** WHAT IS EXPECTED **
Copy each line of the records below that has "Hrun" in it.

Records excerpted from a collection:
◇ ◇ ◇

(** ** The end of the reader *)

(** The queue is bounded, and the flag is set exactly from the end of the
    loop on. *)
Definition input_system_ok (s : InputSystem) : Prop :=
  (N.of_nat (length (is_queue s)) <= KEY_QUEUE)%N ∧ (is_stop s = match is_main s with MN_Looping => false | _ => true end).

Lemma input_move_ok m s s' : input_move m s = Some s' → input_system_ok s → input_system_ok s'.
Proof.
  destruct s as [queue reader main stop]. intros E [Hq Hs]. cbn in Hq, Hs. revert E. unfold input_move. cbn [is_queue is_reader is_main is_stop].
  destruct m, reader, main; try done; repeat case_match; intros [= <-]; (split; [|try done]); cbn in *; try done; try lia.
  all: repeat match goal with H : (_ <? _)%N = true |- _ => apply N.ltb_lt in H end; rewrite length_app; cbn; lia.
Qed.

Lemma input_moves_ok ms : ∀ s s', input_moves ms s = Some s' → input_system_ok s → input_system_ok s'.
Proof.
  induction ms as [|m ms IH]; intros s s'; cbn [input_moves]; [by intros [= <-]|].
  destruct (input_move m s) as [s1|] eqn:E; [|done]. cbn [mbind option_bind]. intros Hrun Hs.
  by eapply IH, input_move_ok.
Qed.

(** How many moves the reader and the join still need. *)
Definition moves_left (s : InputSystem) : nat :=
  match is_main s, is_reader s with
  | MN_Exited, _ => 0
  | _, RS_Done => 1
  | _, RS_Check => 2
  | _, RS_Sending _ => 3
  | _, RS_Poll => 4
  end.

(** The program waits for its reader, which needs no place in the queue, or
    has one. *)
Record leaving (s : InputSystem) : Prop := {
  lv_stop : is_stop s = true;
  lv_main : is_main s = MN_Joining ∨ is_main s = MN_Exited ∧ is_reader s = RS_Done;
  lv_room : is_reader s = RS_Check ∨ is_reader s = RS_Done ∨ (N.of_nat (length (is_queue s)) < KEY_QUEUE)%N;
}.

Lemma leaving_move m s s' : input_move m s = Some s' → leaving s → leaving s' ∧ (moves_left s' < moves_left s)%nat.
Proof.
  destruct s as [queue reader main stop]. intros E [Hs Hm Hr]. cbn in Hs, Hm, Hr. subst stop. revert E. unfold input_move, moves_left.
  cbn [is_queue is_reader is_main is_stop].
  destruct Hm as [->|[-> ->]]; [destruct m, reader; try done; repeat case_match; intros [= <-]|by destruct m].
  all: cbn; split; [constructor; cbn; auto|try lia]; try naive_solver.
Qed.

Lemma leaving_progress s : leaving s → is_main s = MN_Exited ∨ ∃ m, is_Some (input_move m s).
Proof.
  destruct s as [queue reader main stop]. intros [Hs Hm Hr]. cbn in Hs, Hm, Hr |- *. subst stop.
  destruct Hm as [->|[-> _]]; [right|by left]. destruct reader as [| |i|].
  - by exists IM_Check.
  - by exists (IM_Poll (Ok None)).
  - exists IM_Send. destruct Hr as [?|[?|Hr]]; [done|done|]. unfold input_move. cbn. by rewrite (proj2 (N.ltb_lt _ _) Hr).
  - by exists IM_Join.
Qed.

Lemma leaving_moves ms : ∀ s s', input_moves ms s = Some s' → leaving s → leaving s' ∧ (length ms + moves_left s' <= moves_left s)%nat.
Proof.
  induction ms as [|m ms IH]; intros s s'; cbn [input_moves]; [by intros [= <-]|].
  destruct (input_move m s) as [s1|] eqn:E; [|done]. cbn [mbind option_bind]. intros Hrun Hs.
  destruct (leaving_move _ _ _ E Hs) as [H1 Hlt]. destruct (IH _ _ Hrun H1) as [H2 Hle]. split; [done|]. cbn [length]. lia.
Qed.

(** C40.  Leaving the program ends, but for one case. When the menu is over and the
    reader of the terminal is waited for: if the reader need not wait for a place in the
    queue of inputs, the program exits, within four moves of the two, whatever the
    terminal does; if the reader waits for a place in a full queue, nothing moves any
    more and the program hangs, since the queue's other end is kept and no longer read.
    *)
Theorem leaving_waits_for_the_queue ms s :
  input_moves ms InputSystem_new = Some s → is_main s = MN_Joining →
  ((N.of_nat (length (is_queue s)) < KEY_QUEUE)%N ∨ is_reader s = RS_Check ∨ is_reader s = RS_Done →
   ∀ ms' s', input_moves ms' s = Some s' →
     (length ms' <= 4)%nat ∧ (is_main s' = MN_Exited ∨ ∃ m, is_Some (input_move m s'))) ∧
  (∀ i, N.of_nat (length (is_queue s)) = KEY_QUEUE → is_reader s = RS_Sending i → ∀ m, input_move m s = None).
Proof.
  intros Hrun Hm. assert (Hok : input_system_ok s) by (by eapply input_moves_ok). destruct Hok as [_ Hs]. rewrite Hm in Hs. split.
  - intros Hroom ms' s' Hrun'. destruct (leaving_moves ms' s s' Hrun') as [Hl Hle].
    { constructor; [done|by left|naive_solver]. }
    split; [|by apply leaving_progress]. assert (moves_left s <= 4)%nat by (unfold moves_left; repeat case_match; lia). lia.
  - intros i Hfull Hr m. unfold input_move. rewrite Hm, Hr, Hfull. by destruct m.
Qed.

◇ ◇ ◇

** SOLVED PROBLEM **
  destruct (input_move m s) as [s1|] eqn:E; [|done]. cbn [mbind option_bind]. intros Hrun Hs.
  destruct (input_move m s) as [s1|] eqn:E; [|done]. cbn [mbind option_bind]. intros Hrun Hs.
  destruct (leaving_move _ _ _ E Hs) as [H1 Hlt]. destruct (IH _ _ Hrun H1) as [H2 Hle]. split; [done|]. cbn [length]. lia.
  intros Hrun Hm. assert (Hok : input_system_ok s) by (by eapply input_moves_ok). destruct Hok as [_ Hs]. rewrite Hm in Hs. split.
  - intros Hroom ms' s' Hrun'. destruct (leaving_moves ms' s s' Hrun') as [Hl Hle].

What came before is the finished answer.